2020 Dutch College report: “Just ⅓ of all Dutch college students are satisfied with the information their institution provides”
JOB, the Dutch student organisation that represents students at MBOs (colleges for further education and BTEC levels), presented their bi-annual report based on a recent survey taken by 260,000 of the near 460,000 MBO student population. Students were asked to rate various aspects of their institution such as the quality of education and the quality of communication from their institution. With an improved survey, surprising results were presented. “Just ⅓ of all Dutch college students are satisfied with the information their institution provides” Frits Bor, account manager at StuComm, shared his view on the results.
With just 33% of all students signalling they are satisfied with the information provided by their institution, it is the lowest score since the survey began. The score encapsulates result from different types of information, such as communication around fees to how institutions deal with complaints and questions. On some subjects institutions scored higher than others. Institutions came out well when it came to providing information on study results and progress. Only 21% of all the students were not satisfied with this information. “For me, that was the positive note from this survey. However, there is still room for improvement. Study results and progress are such important pieces of information, that have to be available at all times”, says Bor.
Dealing with issues
The area that came out worst was how MBOs dealt with student issues. Only 28% of students are satisfied with how their institution deals with issues. “‘Offering support and dealing with questions and issues properly is something I often discuss with institutions”, says Bor. “Institutions struggle with this. Students are the ‘customers’ of any institution. When they have a question or issue, you want to offer them the appropriate solution. The core of this is not in the solution to the issues itself but in the process of receiving, processing and dealing with these issues. This is far from optimal.”

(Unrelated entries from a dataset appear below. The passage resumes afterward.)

(** The ping of an endpoint whose last one is ten seconds old. *)
Definition ping_number (i : nat) : M controller Z :=
  pseq ← next_seq;
  update_routes (set_ep i (fun e => e <| e_lastPingSeq := pseq |>)) ;;
  mret pseq.
Definition ping_endpoint (now : double) (i : nat) : M controller unit :=
  r ← gets c_routes;
  when (dleb (of_Z 10) (dsub now (e_lastPingTime (ep r i)))) (
    enqueue PKT_PING (e_id (ep r i)) (ping_number i) (mret tt) ;;
    update_routes (set_ep i (fun e => e <| e_lastPingTime := now |>))).
(** The loop over the endpoints: [best] is the relay with the lowest weighted
    round-trip time so far, [minPing] that time. *)
Definition relay_weight (e : Endpoint) : double := if decide (e_type e = TYPE_UDP_RELAY) then of_Z 1 else of_Z 2.
Definition consider_relay (r : routes) (i : nat) (acc : double * nat) : double * nat :=
  let '(minPing, best) := acc in
  let e := ep r i in
  if bool_decide (e_type e = TYPE_UDP_RELAY) || (useTCP r && bool_decide (e_type e = TYPE_TCP_RELAY)) then
    let k := relay_weight e in
    if dltb d0 (e_averageRTT e) && dltb (dmul (e_averageRTT e) k) (dmul minPing relaySwitchThreshold)
    then (dmul (e_averageRTT e) k, i) else acc
  else acc.
Definition relay_step (now : double) (acc : double * nat) (i : nat) : M controller (double * nat) :=
  r ← gets c_routes;
  if bool_decide (e_type (ep r i) = TYPE_TCP_RELAY) && negb (useTCP r) then mret acc else
  ping_endpoint now i ;;
  r ← gets c_routes;
  mret (consider_relay r i acc).
(** Switching to another relay, and between relay and peer to peer. *)
Definition prefer_relay (best : nat) : M controller unit :=
  r ← gets c_routes;
  if decide (preferredRelay r = Some best) then mret tt else
  update_routes (fun r => r <| preferredRelay := Some best |>) ;;
  cur ← deref (currentEndpoint r);
  when (is_relay (ep r cur)) (update_routes (fun r => r <| currentEndpoint := Some best |>)).
Definition usable (minPing : double) (e : Endpoint) : bool :=
  dltb d0 (e_averageRTT e) && dltb (e_averageRTT e) (dmul minPing relayToP2pSwitchThreshold).
Definition switch_p2p (minPing : double) : M controller unit :=
  r ← gets c_routes;
  cur ← deref (currentEndpoint r);
  if decide (e_type (ep r cur) = TYPE_UDP_RELAY) then
    match GetEndpointByType TYPE_UDP_P2P_INET r with
    | Some p2p =>
        match (lan ← GetEndpointByType TYPE_UDP_P2P_LAN r; if usable minPing (ep r lan) then Some lan else None) with
        | Some lan => update_routes (fun r => r <| currentEndpoint := Some lan |>)
        | None => when (usable minPing (ep r p2p)) (update_routes (fun r => r <| currentEndpoint := Some p2p |>))
        end
    | None => mret tt
    end
  else
    when (dltb d0 minPing && dltb minPing (dmul (e_averageRTT (ep r cur)) p2pToRelaySwitchThreshold))
      (update_routes (fun r => r <| currentEndpoint := preferredRelay r |>)).
Definition SendRelayPings (now : double) : M controller unit :=
  c ← get;
  let r := c_routes c in
  when ((bool_decide (callState (c_link c) = STATE_ESTABLISHED) || bool_decide (callState (c_link c) = STATE_RECONNECTING))
        && bool_decide (1 < length (endpoints r))%nat) (
    relay ← deref (preferredRelay r);
    let e := ep r relay in
    let minPing := dmul (e_averageRTT e) (if decide (e_type e = TYPE_TCP_RELAY) then of_Z 2 else of_Z 1) in
    '(minPing, best) ← fold_list (relay_step now) (minPing, relay) (endpoints r);
    prefer_relay best ;;
    switch_p2p minPing).

Definition add_remote (r : routes) (e : Endpoint) : routes :=
  let r := push_endpoint e r in
  let r := if decide (e_type e = TYPE_TCP_RELAY) then r <| didAddTcpRelays := true |> else r in
  if decide (e_type e = TYPE_UDP_RELAY) then r <| useTCP := false |> else r.
Definition SetRemoteEndpoints (eps : list Endpoint) (p2p : bool) (maxLayer : Z) : M controller unit :=
  update_routes (fun r => foldl add_remote
    (r <| preferredRelay := None |> <| endpoints := [] |> <| didAddTcpRelays := false |> <| useTCP := true |>) eps) ;;
  r ← gets c_routes;
  first ← deref (head (endpoints r));
  update_routes (fun r => r <| currentEndpoint := Some first |> <| preferredRelay := Some first |> <| allowP2p := p2p |>) ;;
  modify (fun c => c <| c_keys := let k := c_keys c in CallKeys (encryptionKey k) (keyFingerprint k) (callID k) (isOutgoing k)
    (bool_decide (74 <= maxLayer) || useMTProto2 k) (peerVersion k) maxLayer |>).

In Bor’s opinion, there is still room for improvement in the way students can raise issues. “It is not unusual for students to find themselves in a situation that ‘just happened’. On-campus they could find a computer not to be working or that lab equipment is broken. While studying from home, a common issue for students could centre around the virtual learning environment not working as intended. In those situations, students have to be able to easily find a solution. At this point in time, students are often required to visit the service desk in person or to find an email address, hidden on a website, to report their issue. This is not the simplest service for students to use”, says Bor. He also offers a solution: “I have spoken about this challenge with many institutions and we have developed the Support Feature for our StuCommApp. This feature allows students to easily report an issue, while institutions receive these issues in the support systems they use. This way, you make it easy for both students and the institution.”
Another area many students are not satisfied with is the degree to which they are asked to provide feedback. Less than ⅓ of all students are satisfied with this. “I was surprised by this finding”, says Bor. “The goal of every institution is to help their students succeed and prepare them for life after education. Without receiving feedback on the quality of education, you will never know if your services meet your students’ expectations. How will you ever be able to optimise your education?”
Again, Bor offers a solution: “In the past few months I have heard how important feedback from students is to institutions, especially in regards to the virtual learning environment experience. I have been able to help a few of our customers with our Feedback Feature, which is a tool used to ask students for their feedback in short surveys. Institutions using this feature, have improved their educational offering based on the feedback provided by their students.”
Bor is hopeful the findings in the JOB-monitor will be put to good use by institutions. “Students have to be the main priority of any institution. We have to look at what students think we are doing right and what students think we are doing wrong, and use that to improve. When students are satisfied, they simply perform better”, Bor concludes.